(* ===== verification/GoMaps.v ===== *)
(** Go maps with string keys, as lists of keys and values: what the code does
    with map[string]T where the order of the keys, or a value that holds maps
    itself, makes gmap the less convenient.  Keys are unique in a Go map; the
    lemmas say where they need it. *)

From Stdlib Require Import ZArith Lia List Ascii.
From stdpp Require Import base decidable list sets sorting strings.
From S2P Require Import Prelude GoStrings.

Fixpoint mget {A} (k : gostring) (m : list (gostring * A)) : option A :=
  match m with [] => None | (k', v) :: m' => if seq_eqb k' k then Some v else mget k m' end.

Fixpoint mset {A} (k : gostring) (v : A) (m : list (gostring * A)) : list (gostring * A) :=
  match m with [] => [(k, v)] | (k', v') :: m' => if seq_eqb k' k then (k, v) :: m' else (k', v') :: mset k v m' end.

Definition has_key {A} (k : gostring) (m : list (gostring * A)) : bool := match mget k m with Some _ => true | None => false end.

(** [slices.Sorted(maps.Keys(m))]. *)
Definition sorted_keys {A} (m : list (gostring * A)) : list gostring := merge_sort str_le (map fst m).

(** delete(m, k). *)
Definition mdel {A} (k : gostring) (m : list (gostring * A)) : list (gostring * A) := List.filter (fun kv => negb (seq_eqb kv.1 k)) m.

(** ** Laws *)

Lemma seq_eqbP s t : reflect (s = t) (seq_eqb s t).
Proof. apply bool_decide_reflect. Qed.

Lemma mget_mset {A} k k' (v : A) m : mget k (mset k' v m) = if seq_eqb k' k then Some v else mget k m.
Proof.
  induction m as [|[k1 v1] m IH]; cbn; [done|]. destruct (seq_eqbP k1 k') as [->|N]; cbn; [by destruct (seq_eqbP k' k)|].
  destruct (seq_eqbP k1 k) as [->|N1]; [by destruct (seq_eqbP k' k) as [->|]|apply IH].
Qed.

Lemma mset_keys {A} k (v : A) m x : x ∈ map fst (mset k v m) <-> x = k \/ x ∈ map fst m.
Proof.
  induction m as [|[k1 v1] m IH]; cbn; [set_solver|]. destruct (seq_eqbP k1 k) as [->|N]; cbn; [set_solver|].
  rewrite !elem_of_cons, IH. tauto.
Qed.

Lemma mset_nodup {A} k (v : A) m : NoDup (map fst m) -> NoDup (map fst (mset k v m)).
Proof.
  induction m as [|[k1 v1] m IH]; cbn; intros N; [apply NoDup_singleton|]. apply NoDup_cons in N as [N1 N2].
  destruct (seq_eqbP k1 k) as [->|N]; cbn; apply NoDup_cons; split; auto. rewrite mset_keys. naive_solver.
Qed.

Lemma mget_none {A} k (m : list (gostring * A)) : k ∉ map fst m -> mget k m = None.
Proof.
  induction m as [|[k1 v1] m IH]; cbn; [done|]. intros N. apply not_elem_of_cons in N as [N1 N2].
  destruct (seq_eqbP k1 k) as [->|]; [done|by apply IH].
Qed.

Lemma mget_app {A} k (m m' : list (gostring * A)) : mget k (m ++ m') = match mget k m with Some v => Some v | None => mget k m' end.
Proof. induction m as [|[k1 v] m IH]; cbn; [done|]. by destruct (seq_eqb k1 k). Qed.
(** *** Merging *)

Lemma overlay_map dst sm : overlay dst (RMap sm) = Some (RMap (merge (match dst with Some (RMap dm) => dm | _ => [] end) sm)).
Proof.
  cbn. f_equal. f_equal. generalize (match dst with Some (RMap dm) => dm | _ => [] end).
  induction sm as [|[k x] sm IH]; intros acc; cbn; [done|apply IH].
Qed.

Lemma merge_mget k dst src : NoDup (map fst src) ->
  mget k (merge dst src) = match mget k src with Some x => overlay (mget k dst) x | None => mget k dst end.
Proof.
  revert dst. induction src as [|[k1 x] src IH]; intros dst N; cbn [merge mget map fst] in *; [done|]. apply NoDup_cons in N as [N1 N2].
  rewrite IH by done. destruct (seq_eqbP k1 k) as [->|E].
  - rewrite mget_none by done. destruct (overlay (mget k dst) x) eqn:O; [rewrite mget_mset; by destruct (seq_eqbP k k)|].
    destruct x; cbn in O; try discriminate. done.
  - assert (G : mget k (match overlay (mget k1 dst) x with Some y => mset k1 y dst | None => dst end) = mget k dst).
    { destruct (overlay (mget k1 dst) x); [rewrite mget_mset; by destruct (seq_eqbP k1 k)|done]. }
    by rewrite G.
Qed.

Lemma get_keys_nil ks : get_keys ks [] = None.
Proof. by destruct ks as [|k [|k' ks]]. Qed.

Lemma get_keys_cons k ks m : ks <> [] -> get_keys (k :: ks) m = match mget k m with Some (RMap s) => get_keys ks s | _ => None end.
Proof. by destruct ks. Qed.

Lemma merge_leaf ks dst src v : tidy ks src -> leaf v = true -> get_keys ks src = Some v -> get_keys ks (merge dst src) = Some v.
Proof.
  revert dst src. induction ks as [|k ks IH]; intros dst src [N T] L G; [done|]. destruct (decide (ks = [])) as [->|K].
  - cbn [get_keys] in *. rewrite merge_mget, G by done. by destruct v.
  - rewrite get_keys_cons in * by done. rewrite merge_mget by done. destruct (mget k src) as [[|s|l|m]|]; try discriminate.
    rewrite overlay_map. by apply IH.
Qed.

Lemma merge_silent ks dst src : tidy ks src -> silent ks src -> get_keys ks (merge dst src) = get_keys ks dst.
Proof.
  revert dst src. induction ks as [|k ks IH]; intros dst src [N T] S; [done|]. cbn [silent] in S. destruct (decide (ks = [])) as [->|K].
  - cbn [get_keys]. rewrite merge_mget by done. destruct (mget k src) as [[|s|l|m]|]; done.
  - rewrite !get_keys_cons by done. rewrite merge_mget by done. destruct (mget k src) as [[|s|l|m]|]; try done.
    rewrite overlay_map. rewrite IH by done. destruct (mget k dst) as [[|s|l|m']|]; try done; apply get_keys_nil.
Qed.
(** [New]; [mkdir] is what os.MkdirAll does with the directory. *)
Definition New (mkdir : gostring -> bool) (cfg : config) (l : list mail_option) : result new_error sender :=
  let? o := apply_options l (Opts None 0 false false) in
  let cfg := withDefaults cfg in
  match check_config cfg with
  | _ :: _ => Err (BadConfig (check_config cfg))
  | [] =>
      if 1 <? o_templatesSet o then Err TemplatesTwice
      else if (o_templatesSet o =? 1) && (match o_templates o with None => true | Some _ => false end) then Err TemplatesNil
      else if o_senderSet o && negb (o_sender o) then Err SenderNil
      else
        let from := default (Address [] []) (ParseAddress (From cfg)) in
        let m := Mailer from (if seq_eqb (ReplyTo cfg) [] then None else ParseAddress (ReplyTo cfg)) (domain_of (a_addr from)) in
        let? templates := match o_templates o with
                          | None => Ok None
                          | Some l => match parseTemplates l with Ok t => Ok (Some t) | Err e => Err (TemplatesFailed e) end
                          end in
        if o_sender o then Ok (Sender cfg m templates BySender)
        else if seq_eqb (Transport cfg) (str "dir") then
          if seq_eqb (Dir cfg) [] then Err DirRequired else if negb (mkdir (Dir cfg)) then Err MkdirFailed else Ok (Sender cfg m templates WriteFile)
        else if seq_eqb (Transport cfg) (str "log") then Ok (Sender cfg m templates LogOnly)
        else let? _ := setupSMTP cfg in Ok (Sender cfg m templates SendSMTP)
  end.

(** ** Transports *)

(** What a mailer does to a relay, in order. *)
Inductive cmd :=
| Dial (host : gostring) (port : Z) | Handshake | Greeting | Ehlo | StartTLS | Auth (user pass : gostring)
| MailFrom (addr : gostring) | RcptTo (addr : gostring) | DataCmd | DataWrite (raw : gostring) | DataEnd | QuitCmd.

(** The relay: whether it takes a command, after those before it; and whether it
    offers STARTTLS. *)
Context (takes : list cmd -> cmd -> bool) (offers_tls : bool).

Inductive send_error := Refused (c : cmd) | NoStartTLS | Unsent (e : mail_error).

(** A session: the commands so far, and how it ended if it did. *)
Definition session : Type := list cmd * option send_error.

Definition say (c : cmd) (s : session) : session :=
  match s with (l, None) => (l ++ [c], if takes l c then None else Some (Refused c)) | _ => s end.
Lemma domain_free s : crlf_free s = true -> crlf_free (domain_of s) = true.
Proof.
  intros F. unfold domain_of. apply (split_free "@") in F. destruct (exists_last (split_nonempty "@" s)) as (l & x & E). rewrite E in *. rewrite last_last.
  rewrite forallb_app in F. apply andb_prop in F as [_ F]. cbn in F. by rewrite andb_true_r in F.
Qed.

Lemma addresses_made field l as_ : addresses field l = Ok as_ -> Forall (fun a => exists s, ParseAddress s = Some a) as_.
Proof.
  revert as_. induction l as [|s l IH]; intros as_ E; cbn in E; [injection E as <-; constructor|]. destruct (ParseAddress s) as [a|] eqn:P; [|done].
  apply rbind_Ok in E as (r & Er & E). injection E as <-. constructor; [eauto|by apply IH].
Qed.

Lemma join_free sep l : crlf_free sep = true -> forallb crlf_free l = true -> crlf_free (join sep l) = true.
Proof.
  intros S. induction l as [|x l IH]; [done|]. cbn [forallb]. intros F. apply andb_prop in F as [F Fs]. destruct l as [|y l]; [done|].
  rewrite join_cons2, !crlf_free_app, F, S. by apply IH.
Qed.

Lemma joined_free l : Forall (fun a => exists s, ParseAddress s = Some a) l -> crlf_free (joinAddresses AddrString l) = true.
Proof.
  intros F. apply join_free; [done|]. induction F as [|a l [s P] _ IH]; [done|]. cbn. destruct (HString _ _ P) as [-> _]. exact IH.
Qed.

(** A body's own header: what it may be. *)
Definition body_header (b : part) : Prop :=
  Forall (fun f => good_field f = true) (header b) /\ (map fst (header b) = [str "Content-Type"; str "Content-Transfer-Encoding"] \/ map fst (header b) = [str "Content-Type"]).

Lemma text_header t s : t = str "text/plain" \/ t = str "text/html" -> body_header (textPart quoted_printable t s).
Proof. intros [-> | ->]; (split; [repeat constructor|by left]). Qed.

Lemma multipart_header s ps : crlf_free s = true -> body_header (multipartOf boundary s ps).
Proof.
  intros F. split; [|by right]. repeat constructor. unfold good_field. cbn [fst snd].
  rewrite !crlf_free_app, F, HBoundary. done.
Qed.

────────

- [What the task requires]:
Using the data above, count every line that contains the word "silent", then give the count and nothing more.

- [Written reply]:
2